Dangerous Days
Sadly, we are in the fog of war so it is difficult to truly assess what the actual situation on the ground in Ukraine is. Therefore, any analysis such as the one that follows should be taken with a grain of salt. But it certainly appears as though the Ukrainians are putting up a far stronger defense than anyone, the Russians and the West, expected. It also seems clear that even if the Russian forces succeed in taking Kyiv and installing a puppet regime, they will face a long and unrelenting guerrilla war in order to keep that regime propped up.
Currently NATO is openly funneling arms and support (and perhaps even intelligence clandestinely) to Ukraine but has also made it clear that boots on the ground are out of the question. The scenario of NATO troops engaged with Russian soldiers truly is the beginning of World War III and would be an internal propaganda tool for Putin and provide motivation for his army that it clearly lacks when fighting Ukrainians.

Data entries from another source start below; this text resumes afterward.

Definition undo_recovery (zone : ZoneHandle) (zone_id : Z) (p : Progress) : M unit :=
  let name := h_name zone in
  do _ <- (match recovered_cgroup_id p with
           | Some cgroup_id => do _ <- attempt (bpf (Linux.remove_zone_member cgroup_id)); ret tt
           | None => ret tt
           end);
  do registered <- gets (fun s => registered_inodes s !! name);
  do _ <- modify (fun s => set_inodes (base.delete name (registered_inodes s)) s);
  do _ <- (match registered with
           | Some inodes => do _ <- attempt (bpf (Linux.remove_inodes inodes)); ret tt
           | None => ret tt
           end);
  do _ <- attempt (sync_bpf_allowed_comms zone_id NetworkPolicy_default);
  do _ <- attempt (bpf (Linux.remove_zone_policy zone_id));
  do _ <- attempt (io (Nftables.remove_zone_rules name));
  do _ <- (match h_network_state zone with
           | Some n => if ip_marked p then release_ip (Backend.ip n) else ret tt
           | None => ret tt
           end);
  do _ <- remove_zone_id (h_id zone);
  do _ <- modify (fun s => set_names (base.delete name (zone_name_map s)) s);
  do _ <- modify (fun s => set_policies (base.delete name (zone_policies s)) s);
  modify (fun s => set_degradations (base.delete name (zone_degradations s)) s).

(** A failed recovery drains the live workloads of an enrolled cgroup before it
    rolls back; if that fails, enforcement stays. *)
Definition drain_before_undo (zone : ZoneHandle) (p : Progress) : M (result unit RauhaError) :=
  do live <- (if membership_installed p then
                do r <- attempt (io (Cgroup.zone_has_processes (h_name zone)));
                ret (match r with Ok b => b | Err _ => true end)
              else ret false);
  if live : bool then attempt (io (Cgroup.drain_zone (h_name zone))) else ret (Ok tt).

Definition recover_zone (zone : ZoneHandle) (zone_type : ZoneType) (policy : ZonePolicy) : M unit :=
  do _ <- admit_policy policy;
  do zone_id <- allocate_zone_id (h_id zone);
  do pr <- recovery zone zone_type policy zone_id;
  match snd pr with
  | Ok _ => ret tt
  | Err e =>
      do drained <- drain_before_undo zone (fst pr);
      match drained with
      | Err drain_error =>
          fail (BackendError ("zone recovery failed: " ++ Linux.display e ++ "; fail-closed drain failed: "
                  ++ Linux.display drain_error))
      | Ok _ => do _ <- undo_recovery zone zone_id (fst pr); fail e
      end
  end.

(** ** Orphans *)

Definition entry_names (entries : result (list (result string string)) string) : list string :=
  match entries with
  | Ok es => omap (fun e => match e with Ok n => Some n | Err _ => None end) es
  | Err _ => []
  end.

(** One cgroup of the slice: the live orphans found so far. *)
Definition cleanup_cgroup (known : gset string) (live_orphans : gset string) (entry : string) : M (gset string) :=
  match Str.strip_prefix "zone-" entry with
  | None => ret live_orphans
  | Some zone_name =>
      if bool_decide (zone_name ∈ known) then ret live_orphans
      else
        do r <- attempt (io (Cgroup.zone_has_processes zone_name));
        if match r with Ok b => b | Err _ => true end then ret ({[zone_name]} ∪ live_orphans)
        else
          do id <- attempt (io (Cgroup.cgroup_id_for_zone zone_name));
          do _ <- (match id with
                   | Ok cgroup_id => do _ <- attempt (bpf (Linux.remove_zone_member cgroup_id)); ret tt
                   | Err _ => ret tt
                   end);
          do _ <- attempt (io (Cgroup.destroy_zone_cgroup zone_name));
          ret live_orphans
  end.

Fixpoint cleanup_cgroups (known live_orphans : gset string) (entries : list string) : M (gset string) :=
  match entries with
  | [] => ret live_orphans
  | entry :: rest => do live <- cleanup_cgroup known live_orphans entry; cleanup_cgroups known live rest
  end.

Definition cleanup_netns (known live_orphans : gset string) (entry : string) : M unit :=
  match Str.strip_prefix "rauha-" entry with
  | None => ret tt
  | Some zone_name =>
      if bool_decide (zone_name ∈ known) || bool_decide (zone_name ∈ live_orphans) then ret tt
      else do _ <- attempt (io (Network.destroy_netns zone_name (netns_dir config))); ret tt
  end.

Definition list_dir (dir : string) : M (list string) :=
  do there <- os (Host.path_exists dir);
  if there : bool then do entries <- os (Host.read_dir dir); ret (entry_names entries) else ret [].

Definition cleanup_orphans (known_zones : list ZoneHandle) : M unit :=
  let known : gset string := list_to_set (map h_name known_zones) in
  do cgroups <- list_dir "/sys/fs/cgroup/rauha.slice";
  do live_orphans <- cleanup_cgroups known ∅ cgroups;
  do spaces <- list_dir (netns_dir config);
  for_each (cleanup_netns known live_orphans) spaces.

(** ** Containers *)

Definition join := Shim.join_path.

(** Symbolic links are copied as links.  A path of more than 4096 bytes cannot be
    created, and every level adds at least two, so the depth is enough. *)
Definition PATH_DEPTH : nat := 2048.

Fixpoint copy_dir_recursive (depth : nat) (src dst : string) : M unit :=
  match depth with
  | O => fail (RootfsError ("failed to create dir " ++ dst ++ ": File name too long (os error 36)"))
  | S depth =>
      do _ <- os_try (Host.create_dir_all dst) (fun e => RootfsError ("failed to create dir " ++ dst ++ ": " ++ e));
      do entries <- os_try (Host.read_dir src) (fun e => RootfsError ("failed to read dir " ++ src ++ ": " ++ e));
      do _ <- for_each (fun entry =>
        do name <- of_result (map_err (fun e => RootfsError ("failed to read entry: " ++ e)) entry);
        let src_path := join src name in
        let dst_path := join dst name in
        do kind <- os_try (Host.lstat_kind src_path) (fun e => RootfsError ("failed to stat " ++ src_path ++ ": " ++ e));
        match kind with
        | Host.Symlink =>
            do link_target <- os_try (Host.read_link src_path)
                                (fun e => RootfsError ("failed to read symlink " ++ src_path ++ ": " ++ e));
            os_try (Host.symlink link_target dst_path)
              (fun e => RootfsError ("failed to create symlink " ++ dst_path ++ " → " ++ link_target ++ ": " ++ e))
        | Host.Directory => copy_dir_recursive depth src_path dst_path
        | Host.Regular =>
            os_try (Host.copy_file src_path dst_path)
              (fun e => RootfsError ("failed to copy " ++ src_path ++ " → " ++ dst_path ++ ": " ++ e))
        end) entries;
      do _ <- os (Host.copy_permissions src dst);
      ret tt
  end.

Definition prepare_container_rootfs (zone : ZoneHandle) (spec : ContainerSpec) (container_id container_dir : string)
  : M string :=
  match sp_overlay_layers spec with
  | Some layers => os_try (mount_overlay (zone_dir (h_name zone)) container_id layers container_dir) id
  | None =>
      let rootfs_dir := join container_dir "rootfs" in
      match sp_rootfs_path spec with
      | Some base_rootfs => do _ <- copy_dir_recursive PATH_DEPTH base_rootfs rootfs_dir; ret rootfs_dir
      | None =>
          do _ <- os_try (Host.create_dir_all rootfs_dir)
                    (fun e => RootfsError ("failed to create rootfs dir: " ++ e));
          ret rootfs_dir
      end
  end.

(** Failures are logged: the container then resolves names with what its image has. *)
Definition write_resolv_conf (rootfs_dir : string) : M unit :=
  do _ <- os (Host.create_dir_all (join rootfs_dir "etc"));
  do host <- os (Host.read_to_string "/etc/resolv.conf");
  let content := match host with Ok c => c | Err _ => "" end in
  do _ <- os (Host.write_file (join (join rootfs_dir "etc") "resolv.conf")
                (Dns.generate_resolv_conf_from content (dns_fallback config)));
  ret tt.

Definition container_namespaces (zone : ZoneHandle) (policy : ZonePolicy) : list (NamespaceType * option string) :=
  ([(NsMount, None); (NsUts, None); (NsIpc, None); (NsPid, None); (NsCgroup, None)]
   ++ if bool_decide (mode (network policy) = Host) then []
      else [(NsNetwork, Some (Network.netns_path (h_name zone) (netns_dir config)))])%list.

Putin has apparently massively overplayed his hand with this war, both at home and abroad. Even in the runup to the war, we saw the extraordinary pushback that the planned invasion was receiving from former Russian military leaders. That is almost unheard of. In addition, there are reports of Russian soldiers’ unwillingness to fight and even dumping their gas so that their vehicles and tanks are immobilized when they learn their destination is Kyiv. We’ve also seen extraordinary protests against the war across Russia and the lack of the typical extreme and harsh responses to those protests indicate Putin’s unpreparedness for them or an unwillingness within the police state to really crack down on them or both. We have also seen a member of the Duma who voted to send the “peacekeeping” forces to the disputed Ukrainian territories now demanding that the war be stopped immediately, saying, “Voting for the recognition of the DNR/LNR, I voted for peace, not for war. For Russia to become a shield, so that Donbas is not bombed, and not for Kyiv being bombed”. All of this is unprecedented.
In addition, there are reports from various foreign leaders who deal with Putin regularly as well as hints from various intelligence agencies that Putin has basically lost the plot. He has become incredibly isolated, especially since Covid. His speeches are rambling ravings of mythical history and grievance and injustice. And the reality-show “cabinet meeting” showed that not even the most senior levels of his government clearly understood what the plan was regarding Ukraine.
Right now, it seems the bigger danger is not NATO involvement but an already unstable Putin feeling more and more pressure to “win” this war as quickly as possible by using both chemical and biological warfare, as he has done in Syria and Chechnya, and even, God forbid, the use of tactical nukes. With crippling financial sanctions coming, that pressure will be further intensified. As one Western official noted, “My fear would be that if they [the Russians] don’t meet the timescales and objectives, they would be indiscriminate in the use of violence”. Just take a look at what the Russians did to Grozny in Chechnya for an example of that.
Unfortunately, we already see signs of such war-crime escalation. We already see cluster bombs being used against civilian targets. CNN reported on the Russian deployment of thermobaric weapons to Ukraine. Thermobaric rockets can vaporize a whole city block at once. More frightening is the Washington Post report that Putin has “ordered the Ministry of Defense to transfer the Strategic Missile Forces (this is not only nuclear weapons, but also the Kinzhal and Zircon hypersonic missiles) to a special mode of combat duty. This is the highest form of combat readiness of these troops”. Astoundingly and encouragingly, it appears that might be an open question whether the Russian military would go along with such war-crime escalation.
The decision to freeze the assets of the Russian central bank and at least a partial shutdown of the SWIFT international transfer system for certain other Russian banks are truly extraordinary sanctions and a step many did not believe the West would take. But it appears that US and EU leaders sense just how badly Putin has overplayed his hand, how unstable and dangerous he has become, how much internal dissent he is facing, and how strong and determined the Ukrainian opposition is, and have decided that this might be the chance to exert enough pressure to get Putin deposed from within. Let’s hope they succeed before Putin decides to level and destroy a Ukraine he cannot conquer.